[Saved entries]
======
(* ===== verification/MmanFind.v ===== *)
(** * Address spaces: searches

    What [mman_inuse_unlocked], [mman_valid_unlocked] and [mman_findspace_unlocked] find. *)
From stdpp Require Import base numbers list gmap.
From S2P Require Import Prelude Align ATree Mman MmanSpec.

(** ** Walking both halves of a tree *)

Section Walk.

Context (semi level : Z) (l : leaf Z) (mn mx : atree Z).
Hypothesis Hs : semi_ok 32 semi level.
Hypothesis Hwf : wf semi level (Node l mn mx).

Lemma wf_min_below : Forall (fun x => a_vmax x < semi) (elements mn).
Proof.
  destruct Hwf as (_ & _ & _ & _ & H0 & Hn & _). destruct (Z.eq_dec level 0) as [->|].
  { destruct H0 as [-> _]; [done|]. constructor. }
  assert (1 <= level) by (destruct Hs as [? _]; lia).
  eapply Forall_impl; [apply (wf_elements _ _ _ Hn); lia|]. intros x [_ [_ Hx]]. lia.
Qed.

Lemma wf_max_above : Forall (fun x => semi <= a_vmin x) (elements mx).
Proof.
  destruct Hwf as (_ & _ & _ & _ & H0 & _ & Hx). destruct (Z.eq_dec level 0) as [->|].
  { destruct H0 as [_ ->]; [done|]. constructor. }
  assert (1 <= level) by (destruct Hs as [? _]; lia).
  eapply Forall_impl; [apply (wf_elements _ _ _ Hx); lia|]. intros x [_ [Hx' _]]. lia.
Qed.

(** A half that is not searched has nothing in the range. *)
Lemma skip_min lo hi : (lo <? semi) && nonnull mn = false -> Forall (fun x => hits x lo hi = false) (elements mn).
Proof.
  intros Hc. pose proof wf_min_below as Hb. destruct (nonnull mn) eqn:Hn; [|by destruct mn].
  rewrite andb_true_r in Hc. bsimp. eapply Forall_impl; [exact Hb|]. intros x Hx. simpl in Hx. unfold hits.
  apply andb_false_iff. left. apply Z.leb_gt. lia.
Qed.

Lemma skip_max lo hi : (semi <=? hi) && nonnull mx = false -> Forall (fun x => hits x lo hi = false) (elements mx).
Proof.
  intros Hc. pose proof wf_max_above as Hb. destruct (nonnull mx) eqn:Hn; [|by destruct mx].
  rewrite andb_true_r in Hc. bsimp. eapply Forall_impl; [exact Hb|]. intros x Hx. simpl in Hx. unfold hits.
  apply andb_false_iff. right. apply Z.leb_gt. lia.
Qed.

(** Going down is possible where there is a branch. *)
Lemma walk_max_ok : nonnull mx = true ->
  ATREE_WALKMAX semi level = Ret (semi + 2 ^ (level - 1), level - 1) /\
  semi_ok 32 (semi + 2 ^ (level - 1)) (level - 1) /\ wf (semi + 2 ^ (level - 1)) (level - 1) mx.
Proof.
  intros Hn. pose proof Hwf as (_ & _ & _ & _ & H0 & _ & Hx).
  assert (1 <= level).
  { destruct Hs as [? _]. destruct (Z.eq_dec level 0) as [->|]; [|lia]. destruct H0 as [_ ->]; [done|]. done. }
  split_and!; [by eapply ATREE_WALKMAX_eq|by apply semi_ok_walkmax|done].
Qed.

Lemma walk_min_ok : nonnull mn = true ->
  ATREE_WALKMIN 32 semi level = Ret (semi - 2 ^ (level - 1), level - 1) /\
  semi_ok 32 (semi - 2 ^ (level - 1)) (level - 1) /\ wf (semi - 2 ^ (level - 1)) (level - 1) mn.
Proof.
  intros Hn. pose proof Hwf as (_ & _ & _ & _ & H0 & Hx & _).
  assert (1 <= level).
  { destruct Hs as [? _]. destruct (Z.eq_dec level 0) as [->|]; [|lia]. destruct H0 as [-> _]; [done|]. done. }
  split_and!; [by eapply ATREE_WALKMIN_eq|by apply semi_ok_walkmin|done].
Qed.

End Walk.

(** The conditions [walk_min] and [walk_max]; the case that a half is not searched leaves what
    that half does not have. *)
Ltac walk_halves Hs Hwf :=
  match type of Hwf with
  | wf ?semi ?level (Node ?l ?mn ?mx) =>
    match goal with
    | |- context [(?lo <? semi) && nonnull mn] =>
      match goal with
      | |- context [(semi <=? ?hi) && nonnull mx] =>
        let En := fresh "En" in let Ex := fresh "Ex" in
        destruct ((lo <? semi) && nonnull mn) eqn:En;
        [apply andb_prop in En as [_ En]; destruct (walk_min_ok semi level l mn mx Hs Hwf En) as (-> & ? & ?)
        |apply (skip_min semi level l mn mx Hs Hwf lo hi) in En];
        (destruct ((semi <=? hi) && nonnull mx) eqn:Ex;
        [apply andb_prop in Ex as [_ Ex]; destruct (walk_max_ok semi level l mn mx Hs Hwf Ex) as (-> & ? & ?)
        |apply (skip_max semi level l mn mx Hs Hwf lo hi) in Ex]);
        cbn [obind]
      end
    end
  end.

Abbreviation misses lo hi := (Forall (fun x => hits x lo hi = false)).

Lemma findany_ok t semi level lo hi : semi_ok 32 semi level -> wf semi level t -> nonnull t = true ->
  exists r, mman_findany t lo hi semi level = Ret r /\
    match r with
    | Some p => exists l, l ∈ elements t /\ a_obj l = p /\ hits l lo hi = true
    | None => misses lo hi (elements t)
    end.
Proof.
  revert semi level. induction t as [|l mn IHn mx IHx]; intros semi level Hs Hwf; [done|]. intros _.
  cbn [mman_findany elements]. destruct (hits l lo hi) eqn:Hh.
  { exists (Some (a_obj l)). split; [done|]. exists l. split; [by left|done]. }
  assert (Hall : misses lo hi (elements mn) -> misses lo hi (elements mx) ->
    misses lo hi (l :: elements mn ++ elements mx)).
  { intros. constructor; [done|]. by apply Forall_app. }
  walk_halves Hs Hwf.
  - destruct (IHx _ _ H1 H2 Ex) as ([p|] & -> & Hr); cbn [obind].
    { exists (Some p). split; [done|]. destruct Hr as (l' & Hin & ?). exists l'. rewrite elem_of_cons, elem_of_app. auto. }
    destruct (IHn _ _ H H0 En) as ([p|] & -> & Hr'); eexists; (split; [done|]); [|by apply Hall].
    destruct Hr' as (l' & Hin & ?). exists l'. rewrite elem_of_cons, elem_of_app. auto.
  - destruct (IHn _ _ H H0 En) as ([p|] & -> & Hr'); eexists; (split; [done|]); [|by apply Hall].
    destruct Hr' as (l' & Hin & ?). exists l'. rewrite elem_of_cons, elem_of_app. auto.
  - destruct (IHx _ _ H H0 Ex) as ([p|] & -> & Hr); eexists; (split; [done|]); [|by apply Hall].
    destruct Hr as (l' & Hin & ?). exists l'. rewrite elem_of_cons, elem_of_app. auto.
  - exists None. split; [done|]. by apply Hall.
Qed.

(** ** Looking up and testing ranges *)

Lemma hits_spec p b lo hi : branch_wf b -> lo <= hi ->
  hits (leaf_of p b) lo hi = true <-> exists a, lo <= a <= hi /\ in_branch b a.
Proof.
  intros (_ & _ & ? & _) Hle. unfold hits, in_branch. rewrite andb_true_iff, !Z.leb_le. simpl. split.
  - intros [? ?]. exists (Z.max lo (mb_vmin b)). lia.
  - intros (a & ? & ?). lia.
Qed.

Lemma inv_leaf self l : mman_inv self -> l ∈ elements (m_map self) ->
  exists b, branches self !! a_obj l = Some b /\ l = leaf_of (a_obj l) b /\ branch_wf b.
Proof.
  intros Hi Hl. rewrite (inv_leaves _ Hi) in Hl. apply leaves_elem in Hl as (b & Hb & ->).
  exists b. split_and!; [done..|]. by apply (inv_wf _ Hi (a_obj l)).
Qed.

Lemma inv_leaf_in self p b : mman_inv self -> branches self !! p = Some b -> leaf_of p b ∈ elements (m_map self).
Proof. intros Hi Hb. rewrite (inv_leaves _ Hi). apply leaves_elem. eauto. Qed.

Lemma no_branches self : mman_inv self -> nonnull (m_map self) = false -> branches self = ∅.
Proof.
  intros Hi Hn. destruct (m_map self) eqn:Em; [|done]. apply map_empty. intros p.
  destruct (branches self !! p) as [b|] eqn:Hb; [|done].
  apply inv_leaf_in in Hb; [|done]. rewrite Em in Hb. by apply not_elem_of_nil in Hb.
Qed.

Lemma branches_miss self lo hi : mman_inv self -> lo <= hi -> misses lo hi (elements (m_map self)) ->
  forall a m, lo <= a <= hi -> ~ mapped self a m.
Proof.
  intros Hi Hle Hm a m Ha (p & b & Hb & Hin & _). rewrite Forall_forall in Hm.
  specialize (Hm _ (inv_leaf_in _ _ _ Hi Hb)). apply not_true_iff_false in Hm. apply Hm.
  apply hits_spec; [by apply (inv_wf _ Hi p)|done|eauto].
Qed.

Lemma getbranch_ok self addr : mman_inv self -> 0 <= addr < 2 ^ 32 ->
  exists r, mman_getbranch_unlocked self addr = Ret r /\
    match r with
    | Some p => exists b, branches self !! p = Some b /\ in_branch b addr
    | None => forall m, ~ mapped self addr m
    end.
Proof.
  intros Hi Ha. unfold mman_getbranch_unlocked.
  pose proof (plocate_at_ok 32 _ _ _ addr (semi_ok_root 32 eq_refl) (inv_tree _ Hi) (key_root 32 addr eq_refl Ha))
    as [(p & l & mn & mx & _ & Hl & Hg & Hc)|(_ & Hl & Hf)]; unfold locate; rewrite Hl; cbn [obind].
  - exists (Some (a_obj l)). split; [done|]. apply slot_get_elem in Hg.
    destruct (inv_leaf _ _ Hi Hg) as (b & Hb & El & _). exists b. split; [done|].
    rewrite El in Hc. by apply covers_spec in Hc.
  - exists None. split; [done|]. intros m (p & b & Hb & Hin & _). rewrite Forall_forall in Hf.
    specialize (Hf _ (inv_leaf_in _ _ _ Hi Hb)). apply covers_false in Hf. unfold in_branch in Hin. simpl in Hf. lia.
Qed.

Lemma inuse_ok self start n : mman_inv self -> 0 <= start -> 0 < n -> start + n <= 2 ^ 32 ->
  exists r, mman_inuse_unlocked self start n = Ret r /\
    (r = true <-> exists a m, start <= a < start + n /\ mapped self a m).
Proof.
  intros Hi Hs Hn Hw. unfold mman_inuse_unlocked. destruct (nonnull (m_map self)) eqn:Hnn.
  - rewrite uintptr_id by lia.
    destruct (findany_ok _ _ _ start (start + n - 1) (semi_ok_root 32 eq_refl) (inv_tree _ Hi) Hnn)
      as ([p|] & -> & Hr); cbn [obind]; eexists; (split; [done|]).
    + split; [|done]. intros _. destruct Hr as (l & Hl & <- & Hh).
      destruct (inv_leaf _ _ Hi Hl) as (b & Hb & El & Hwf). rewrite El in Hh.
      apply hits_spec in Hh as (a & Ha & Hin); [|done|lia]. exists a, (maps_at b a). split; [lia|].
      exists (a_obj l), b. done.
    + split; [done|]. intros (a & m & Ha & Hm). exfalso.
      eapply branches_miss; [done| |exact Hr| |exact Hm]; lia.
  - exists false. split; [done|]. split; [done|]. intros (a & m & _ & (p & b & Hb & _)).
    rewrite (no_branches _ Hi Hnn) in Hb. done.
Qed.

(** The list from a branch on. *)
Lemma order_from_ok s lo o p b : all_wf s -> ordered s lo o -> p ∈ o -> s !! p = Some b ->
  exists o', order_from p o = p :: o' /\ ordered s (mb_vmin b) (p :: o') /\
    forall q c, q ∈ o -> s !! q = Some c -> mb_vmin b <= mb_vmax c -> q ∈ p :: o'.
Proof.
  intros Hw. revert lo. induction o as [|x o IH]; intros lo Ho Hin Hb; [by apply not_elem_of_nil in Hin|].
  simpl. destruct (Z.eqb_spec x p) as [->|Hne].
  - exists o. split; [done|]. split; [|done]. destruct Ho as (c & Hc & Hlo & Ho). simplify_eq.
    exists c. split_and!; [done|lia|done].
  - apply elem_of_cons in Hin as [->|Hin]; [done|]. destruct Ho as (c & Hc & Hlo & Ho).
    destruct (IH _ Ho Hin Hb) as (o' & -> & Ho' & Hq). exists o'. split; [done|]. split; [done|].
    intros q d [->|Hq']%elem_of_cons Hd Hle; [|by eapply Hq]. exfalso. simplify_eq.
    destruct (ordered_in _ _ _ _ Hw Ho Hin) as (b' & Hb' & ?). simplify_eq. lia.
Qed.

(** Every address from [lo] to [hi] is mapped with rights that match. *)
Definition valid_range (s : gmap Z mbranch) (lo hi mask prot : Z) : Prop :=
  forall a, lo <= a <= hi -> exists m, mapped_in s a m /\ Z.land (mg_prot m) mask = prot.

Lemma valid_loop_cons s p o hi mask prot b : s !! p = Some b ->
  valid_loop s (p :: o) hi mask prot =
    if negb (Z.land (mb_prot b) mask =? prot) then Ret false
    else if hi <=? mb_vmax b then Ret true
    else match o with
         | [] => Ret false
         | next :: _ => let! n := branch_at s next in
             if mb_vmin n =? MBRANCH_END b then valid_loop s o hi mask prot else Ret false
         end.
Proof. intros Hb. simpl. unfold branch_at at 1. rewrite Hb. by destruct o. Qed.

Lemma valid_gap s o p b lo cur hi mask prot :
  all_wf s -> ordered s lo (p :: o) -> s !! p = Some b -> cur <= mb_vmax b < hi ->
  (forall q c, s !! q = Some c -> cur <= mb_vmax c -> q ∈ p :: o) ->
  (forall x n, head o = Some x -> s !! x = Some n -> mb_vmin n <> mb_vmax b + 1) ->
  ~ valid_range s cur hi mask prot.
Proof.
  intros Hw (b' & Hb' & _ & Ho) Hb Hcur Hall Hgap Hv. assert (b' = b) as -> by congruence.
  destruct (Hv (mb_vmax b + 1)) as (m & (q & c & Hc & Hin & _) & _); [lia|]. unfold in_branch in Hin.
  assert (Hq : q ∈ p :: o) by (apply (Hall q c Hc); lia).
  apply elem_of_cons in Hq as [->|Hq]; [simplify_eq; lia|].
  destruct o as [|x o]; [by apply not_elem_of_nil in Hq|]. destruct Ho as (n & Hn & Hlo & Ho).
  specialize (Hgap x n eq_refl Hn). pose proof (Hw _ _ Hn) as (_ & _ & Hn1 & _).
  apply elem_of_cons in Hq as [->|Hq]; [simplify_eq; lia|].
  destruct (ordered_in _ _ _ _ Hw Ho Hq) as (c' & Hc' & ?). simplify_eq. lia.
Qed.

Lemma valid_loop_ok s o cur hi mask prot p b :
  all_wf s -> branches_apart s -> ordered s (mb_vmin b) (p :: o) -> s !! p = Some b -> in_branch b cur ->
  cur <= hi < 2 ^ 32 -> (forall q c, s !! q = Some c -> cur <= mb_vmax c -> q ∈ p :: o) ->
  exists r, valid_loop s (p :: o) hi mask prot = Ret r /\ (r = true <-> valid_range s cur hi mask prot).
Proof.
  intros Hw Hap. revert cur p b. induction o as [|x o IH]; intros cur p b Ho Hb Hin Hle Hall;
    rewrite (valid_loop_cons _ _ _ _ _ _ _ Hb); unfold in_branch in Hin.
  all: destruct (Z.eqb_spec (Z.land (mb_prot b) mask) prot) as [Hp|Hp]; cbn [negb];
    [|exists false; split; [done|]; split; [done|]; intros Hv; destruct (Hv cur) as (m & Hm & Hpr); [lia|];
      rewrite (apart_mapped s cur m (maps_at b cur) Hap Hm) in Hpr; [done|exists p, b; done]].
  all: assert (Hmine : forall a, in_branch b a -> exists m, mapped_in s a m /\ Z.land (mg_prot m) mask = prot)
    by (intros a Ha; exists (maps_at b a); split; [exists p, b; done|done]).
  all: destruct (Z.leb_spec hi (mb_vmax b)) as [Hhi|Hhi];
    [exists true; split; [done|]; split; [|done]; intros _ a Ha; apply Hmine; unfold in_branch; lia|].
  { exists false. split; [done|]. split; [done|]. intros Hv. exfalso. revert Hv. eapply valid_gap; eauto; lia. }
  pose proof Ho as (b' & Hb' & _ & Hx). assert (b' = b) as -> by congruence. pose proof Hx as (n & Hn & Hbn & Ho').
  unfold branch_at. rewrite Hn. cbn [obind]. pose proof (Hw _ _ Hb) as (_ & _ & Hb1 & Hb2 & _).
  unfold MBRANCH_END. rewrite uintptr_id by lia. destruct (Z.eqb_spec (mb_vmin n) (mb_vmax b + 1)) as [He|He].
  - pose proof (Hw _ _ Hn) as (_ & _ & Hn1 & _).
    destruct (IH (mb_vmin n) x n) as (r & -> & Hr); [exists n; done|done|unfold in_branch; lia|lia| |].
    { intros q c Hc Hqc. assert (Hq : q ∈ p :: x :: o) by (apply (Hall q c Hc); lia).
      apply elem_of_cons in Hq as [->|Hq]; [|done]. simplify_eq. lia. }
    exists r. split; [done|]. rewrite Hr. split; intros Hv a Ha; [|apply Hv; lia].
    destruct (Z_le_gt_dec a (mb_vmax b)) as [Hab|Hab]; [apply Hmine; unfold in_branch; lia|apply Hv; lia].
  - exists false. split; [done|]. split; [done|]. intros Hv. exfalso. revert Hv.
    eapply (valid_gap s (x :: o) p b); eauto; [lia|]. cbn [head]. intros y n0 [= <-] Hn0. congruence.
Qed.

Lemma valid_ok self start n mask prot : mman_inv self -> 0 <= start < 2 ^ 32 -> 0 <= n < 2 ^ 32 ->
  exists r, mman_valid_unlocked self start n mask prot = Ret r /\
    (r = true <-> 0 < n /\ start + n < 2 ^ 32 /\ valid_range (branches self) start (start + n - 1) mask prot).
Proof.
  intros Hi Hs Hn. unfold mman_valid_unlocked. destruct (nonnull (m_map self)) eqn:Hnn; cbn [negb].
  2:{ exists false. split; [done|]. split; [done|]. intros (? & ? & Hv).
      destruct (Hv start) as (m & (p & b & Hb & _) & _); [lia|]. by rewrite (no_branches _ Hi Hnn) in Hb. }
  destruct (Z.leb_spec (uintptr (start + n)) start) as [Hw|Hw].
  { exists false. split; [done|]. split; [done|]. intros (? & ? & _). rewrite uintptr_id in Hw by lia. lia. }
  assert (Hlt : start + n < 2 ^ 32).
  { destruct (Z.lt_ge_cases (start + n) (2 ^ 32)); [done|]. rewrite uintptr_wrap in Hw by lia. lia. }
  rewrite uintptr_id in Hw |- * by lia. destruct (getbranch_ok self start Hi Hs) as ([p|] & -> & Hg); cbn [obind].
  - destruct Hg as (b & Hb & Hin). pose proof (inv_wf _ Hi) as Hwf.
    assert (Hp : p ∈ m_order self) by (apply (inv_listed _ Hi); eauto).
    destruct (order_from_ok _ _ _ _ _ Hwf (inv_order _ Hi) Hp Hb) as (o' & -> & Ho & Hq).
    destruct (valid_loop_ok (branches self) o' start (start + n - 1) mask prot p b) as (r & -> & Hr); eauto;
      [by apply inv_apart|lia| |].
    { intros q c Hc Hle. destruct (decide (q = p)) as [->|Hne]; [by left|]. eapply Hq; [apply (inv_listed _ Hi); eauto|done|].
      unfold in_branch in Hin. lia. }
    exists r. split; [done|]. rewrite Hr. split; [|tauto]. intros. split_and!; [lia|lia|done].
  - exists false. split; [done|]. split; [done|]. intros (? & _ & Hv).
    destruct (Hv start) as (m & Hm & _); [lia|]. by apply Hg in Hm.
Qed.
======
**TASK STATEMENT**
Nothing should appear in the answer except the lines above from the line with "hi) in Ex]);" through the line with "l lo hi = true", both included, written out exactly.

**WRITTEN SOLUTION**
        |apply (skip_max semi level l mn mx Hs Hwf lo hi) in Ex]);
        cbn [obind]
      end
    end
  end.

Abbreviation misses lo hi := (Forall (fun x => hits x lo hi = false)).

Lemma findany_ok t semi level lo hi : semi_ok 32 semi level -> wf semi level t -> nonnull t = true ->
  exists r, mman_findany t lo hi semi level = Ret r /\
    match r with
    | Some p => exists l, l ∈ elements t /\ a_obj l = p /\ hits l lo hi = true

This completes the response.